The cloud a plume of slow ink and twists of dry grass stuck to the palm of one hand. 

There would be in the strings of grass the low-flung shadows, the collar of a shirt, the blue shadow at the eye and nose, the soft-blown tangle of hair in matted sticks.

The punctured scent of crabapple, a tree snapped at the middle, the cupped hull of air in crabapple branches, and the body flung into the blue field, bits of rain and dirt clinging to the neck.

Boughs plucked and tossed in the field, the stems of flowers, the body of a woman thrown like a cloth over the hood of a car, so many folds of slack air.

So many shadows of leaves, the parted mouth, the cheek smudged with peat, webs of split branches, and the hair a maze of water droplets and crushed glass.

There would be a dog moving at the field line with an arrow at its neck, its face bald with mange,  

the humidity a dense fuzz, and sinews of the cloud line turning outward, opening. 

 

An arrow at its neck, its face bald with mange

Men walking the field through the broken splints of wood, the black grit of shingles glinting in the sun.

The grass dampening at the mouth, the prickling shift of ribs and muscle, the stiff blood at the arrow’s shaft where it meets the neck. 

The body sinking deeper into the mats of grass and mud, the memory of snow pushing across the face, this soft tissue a mask over the nose and eyes.

Deeper back, the soft-patterned memory of frost, the cave-shaded patterns of snow, the blackness of water light.

How time bows out and moves inward, sliding down the soft edge of a lens. 

Walking with a man through the streets at twilight, the stiff braid of summer grass not ending with the breath.

Backward beginning the pattern of frost on the withered blades of grass, and the dream patterns of light against the lids of the eyes, red webs, splintered frost, the trace of light on night water.

 

Twilight, the stiff braid of summer grass

Dream film and the wind carrying the scent of mown clover, the air beneath the trees a blue-green grid shifting beneath the gaze.

Walking with a stray dog with a chipped, bare hide in the waves and pockets of wind, low clouds gathering and the red skein of haze behind the trees fading.

Your boy running in the wheel of air and the torn scent of rain, the branches all in one breath rising up, the bristle of humidity gathering about the face.

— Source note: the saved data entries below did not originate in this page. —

(** [Get] answers for no link and for one; with more it panics. *)
Lemma RemoveService_spec a name ns : inv a →
  (is_Some (content a KNamespace ns) → route_links a KService (path name ns) ≤ 1)%nat →
  wp (RemoveService name ns) (λ err a',
    removal KService name ns (route_links a KService (path name ns) = 0%nat) err a a') a.
Proof.
  intros Ha Hle. apply wp_nil. intros Hnil0. unfold RemoveService.
  apply wp_bind, wp_FindIn. destruct (idx a !! (KService, path name ns)) as [l|] eqn:Hl.
  2:{ rewrite bool_decide_false by by intros []. apply wp_ret. by apply removal_missing. }
  rewrite bool_decide_true by by eexists. cbn [default id negb].
  destruct (inv_indexed a Ha _ _ _ Hl) as (r & Hr & Hk & _).
  destruct (inv_typed a Ha l r Hr "routes") as [[m Hm] Hlead]; [by rewrite Hk; eexists|].
  assert (Hlinks : route_links a KService (path name ns) = size m) by
    (unfold route_links; rewrite Hl; cbn; by rewrite Hm).
  rewrite Hlinks in Hle. rewrite <-inv_idx_content in Hle by done.
  apply wp_bind, wp_FindIn. destruct (idx a !! (KNamespace, ns)) as [lns|] eqn:Hlns.
  2:{ rewrite bool_decide_false by by intros []. apply wp_ret. by apply removal_no_ns. }
  rewrite bool_decide_true by by eexists. cbn [default id negb].
  apply wp_bind. eapply wp_Get; [exact Hm| |intros key x Hx|by apply Hle; eexists].
  - intros ->. cbn [N.eqb nil negb].
    eapply (wp_remove_linked a KService "services" "namespaces" ["routes"; "namespaces"] name ns lns l);
      [done|apply linked_service|done|done| |].
    + intros a0 mb P. by apply (unlink_key KService l "namespaces" ns a0 mb P).
    + intros a' Ha' Hu. apply removal_done; try done; by eexists.
  - assert (Hnil : x ≠ nil).
    { destruct (Hlead m Hm key x) as (r' & Hr' & _).
      { by rewrite Hx, lookup_singleton_eq. }
      intros ->. by rewrite items_lookup, Hnil0 in Hr'. }
    apply N.eqb_neq in Hnil. rewrite Hnil. cbn [negb].
    apply wp_ret, removal_refused; [done|]. rewrite Hlinks, Hx, map_size_singleton. done.
Qed.

(** *** The panic of [RemoveService] *)

Lemma FindIn_rel k key rm a : rel rm a →
  FindIn k key rm =
    Returns ((default nil (idx a !! (k, key)), bool_decide (is_Some (idx a !! (k, key)))), rm).
Proof.
  intros (Ht & _ & Hidx & _). unfold FindIn. st. rewrite Find_ok by done. by rewrite Hidx.
Qed.

Lemma RemoveService_two a rm name ns : rel rm a → inv a →
  is_Some (content a KService (path name ns)) → is_Some (content a KNamespace ns) →
  (2 ≤ route_links a KService (path name ns))%nat →
  RemoveService name ns rm = Panics one_edge.
Proof.
  intros Hrm Ha Hs Hn Hlinks. rewrite <-!inv_idx_content in Hs, Hn by done.
  destruct Hs as [l Hl], Hn as [lns Hlns]. unfold RemoveService. st.
  rewrite (FindIn_rel _ _ _ _ Hrm), Hl, bool_decide_true by by eexists. cbn [default id negb].
  st. rewrite (FindIn_rel _ _ _ _ Hrm), Hlns, bool_decide_true by by eexists.
  cbn [default id negb]. st. unfold on.
  unfold route_links in Hlinks. rewrite Hl in Hlinks. cbn in Hlinks.
  destruct (nbrs (gr a) l "routes") as [m|] eqn:Hm; [|lia].
  destruct Hrm as (_ & Hg & _ & Hgr & _). rewrite Hgr in Hm.
  destruct (Get_ok _ l "routes" m Hg Hm) as (_ & _ & G2). by rewrite G2.
Qed.

End ops.
Lemma AddRoute_insert a route n rt lns m (Q : gores DGateRoute.t → astate → Prop) :
  route_ready a route n rt lns m →
  idx a !! (KRoute, path (Route.Name route) (Route.NamespaceName route)) = None →
  (∀ a2, inv a2 → updates a a2 KRoute (path (Route.Name route) (Route.NamespaceName route))
           (Some (RRoute rt)) → route_links_after a a2 route → Q (Ok rt) a2) →
  wp (rtLk ← on (NewNamedVertexWithValue (RRoute rt) ["namespace"; "service"; "modules"]);
      err ← relinkRoute rtLk lns route (Route.Name route) (Route.NamespaceName route) false;
      match err with
      | Some err => mret (Err err)
      | None =>
        _ ← InsertIn KRoute (path (Route.Name route) (Route.NamespaceName route)) rtLk;
        mret (Ok rt)
      end) Q a.
Proof.
  intros Hrd Hlr HQ. pose proof Hrd as [Ha Hnil Hc Hs Hb Hu Hlns Hm].
  destruct (build_route_there a route n rt Hb) as (Hmods & Hsvc & _ & _).
  apply wp_bind, wp_New. intros lr Hlrn Hf.
  destruct (inv_new a Ha lr Hf (RRoute rt) ["namespace"; "service"; "modules"]) as [Hi Hun]; [done|].
  destruct (fresh_items a lr Hf (RRoute rt) ["namespace"; "service"; "modules"]) as [_ Hit].
  assert (Hlne : lr ≠ lns) by exact (fresh_not_indexed a Ha lr Hf _ _ _ Hlns).
  set (a1 := a_new lr _ _ a) in *.
  assert (Hr1 : items (gr a1) !! lr = Some (RRoute rt)) by (rewrite Hit; by rewrite lookup_insert_eq).
  assert (Hnil1 : gr a1 !! nil = None) by (unfold a1; views; by rewrite lookup_insert_ne).
  assert (Hnew : ∀ e, e ∈ ["namespace"; "service"; "modules"] → nbrs (gr a1) lr e = Some ∅).
  { intros e He. unfold a1. views. rewrite nbrs_insert_eq. apply lookup_gset_to_gmap_Some.
    split; [by apply elem_of_list_to_set|done]. }
  assert (Hm1 : nbrs (gr a1) lns "routes" = Some m) by (unfold a1; views; by rewrite nbrs_insert_ne).
  assert (Hidx1 : idx a1 = idx a) by done. clearbody a1.
  assert (Hrk : is_kind a1 KRoute lr) by by exists (RRoute rt).
  assert (Hnk : is_kind a1 KNamespace lns) by (eapply indexed_is_kind; [done|by rewrite Hidx1]).
  apply wp_bind. eapply (relinkRoute_spec a1 route lr lns false m ∅ ∅ ∅);
    [done|apply Hi|apply Hi|done|done|apply Hnew; by repeat constructor| |apply Hnew; by repeat constructor
    |by rewrite map_size_empty; lia|done|apply Hnew; by repeat constructor|done|by rewrite Hidx1
    |by rewrite Hidx1|].
  { by intros ? ?%elem_of_dom%is_Some_None. }
  intros a' Hrel. cbv beta iota. apply wp_bind, wp_InsertIn, wp_ret.
  destruct (AddRoute_done a a1 a' route n rt lns m lr ∅ ∅) as (Hi2 & Hu2 & Hl2); try done.
  - intros key Hkey. by destruct (fresh_not_indexed a Ha lr Hf _ _ _ Hkey).
  - unfold linked_modules. by rewrite Hlr.
  - split; [by rewrite Hidx1|]. intros l r Hl Hk. rewrite Hit, lookup_insert_ne; [done|].
    intros <-. by rewrite items_lookup, Hf in Hl.
  - by apply HQ.
Qed.

Lemma AddRoute_spec a route : inv a →
  wp (AddRoute route) (λ r a',
    addition KRoute (Route.Name route) (Route.NamespaceName route) RRoute (build_route (content a) route) r
      a a' ∧
    ∀ rt, r = Ok rt → route_links_after a a' route) a.
Proof.
  intros Ha. apply wp_nil. intros Hnil. unfold AddRoute. apply wp_bind, transformRoute_spec; [done| |].
  { intros Hc. apply wp_ret. split; [by apply addition_none|done]. }
  intros n Hc Hn Hs. destruct (build_route (content a) route n) as [rt|e] eqn:Hb.
  2:{ apply wp_ret. split; [by eapply addition_err|done]. }
  destruct (build_route_there a route n rt Hb) as (_ & _ & Hname & Hns).
  destruct (ns_vertex a Ha _ n KRoute "routes" Hc eq_refl) as (lns & m & Hlns & _ & Hm & _).
  assert (Hrd : route_ready a route n rt lns m) by (split; try done; by eapply under_intro).
  assert (HQ : ∀ a2, inv a2 → updates a a2 KRoute
    (path (Route.Name route) (Route.NamespaceName route)) (Some (RRoute rt)) →
    route_links_after a a2 route →
    addition KRoute (Route.Name route) (Route.NamespaceName route) RRoute (build_route (content a) route)
      (Ok rt) a a2 ∧ ∀ rt', Ok rt = Ok rt' → route_links_after a a2 route).
  { intros a2 Hi Hu Hl. split; [by eapply addition_ok|done]. }
  apply wp_bind, wp_FindIn. rewrite Hlns, bool_decide_true by by eexists. cbn [default id negb].
  apply wp_bind, wp_FindIn.
  destruct (idx a !! (KRoute, path (Route.Name route) (Route.NamespaceName route))) as [lr|] eqn:Hlr.
  - rewrite bool_decide_true by by eexists. cbn [default id]. by eapply AddRoute_update.
  - rewrite bool_decide_false by by intros []. by eapply AddRoute_insert.
Qed.

(** ** GetRoute *)

(** [vals] are the records behind the entries of [m], in key order. *)
Definition lists {A} a (m : gmap string loc) (wrap : A → resource) (vals : list A) : Prop :=
  ∃ es, asorted es ∧ amap es = m ∧
    Forall2 (λ (e : string * loc) v, items (gr a) !! e.2 = Some (wrap v)) es vals.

So long in the breath of air from the topmost branches the large clouds and the close feel of rain, as if rain forming first in the uncut blades of grass.

Your boy and the wind moving its bulk over the road, the sound of the wind collapsing against itself, an engine spending itself, the air caving in over the backs of houses.

 

Forming first in the uncut blades of grass

Sliding ink, the slow density of vapor gathering into black trunks, and a woman running by the side of the highway near the small trees. 

The rain in a slow curl over the fields, the rain stinging the skin, slapping the heart, a dense screen gathering over the field.

The woman scrambling the fence, tumbling in the ditch, lightning against the face and the sudden failure of a streetlamp, 

the light of the neighboring houses dimmed, the form of the woman breaking into white filaments of rain, moving in torn breaths.

A tree wrenched outward, the blood tinge of the pith twisted into hairs, rain-sodden branches deep in the grass.

The sound the negative of the field, the sound the core of the wind doubling into itself, and the shock of wind tossing the grass. 

 

Margaret Reges is from Michigan. Her recent honors include the 2012 Page Davidson Clayton Prize for Emerging Poets from the Michigan Quarterly Review and a 2012–2013 second-year fellowship from the Fine Arts Work Center.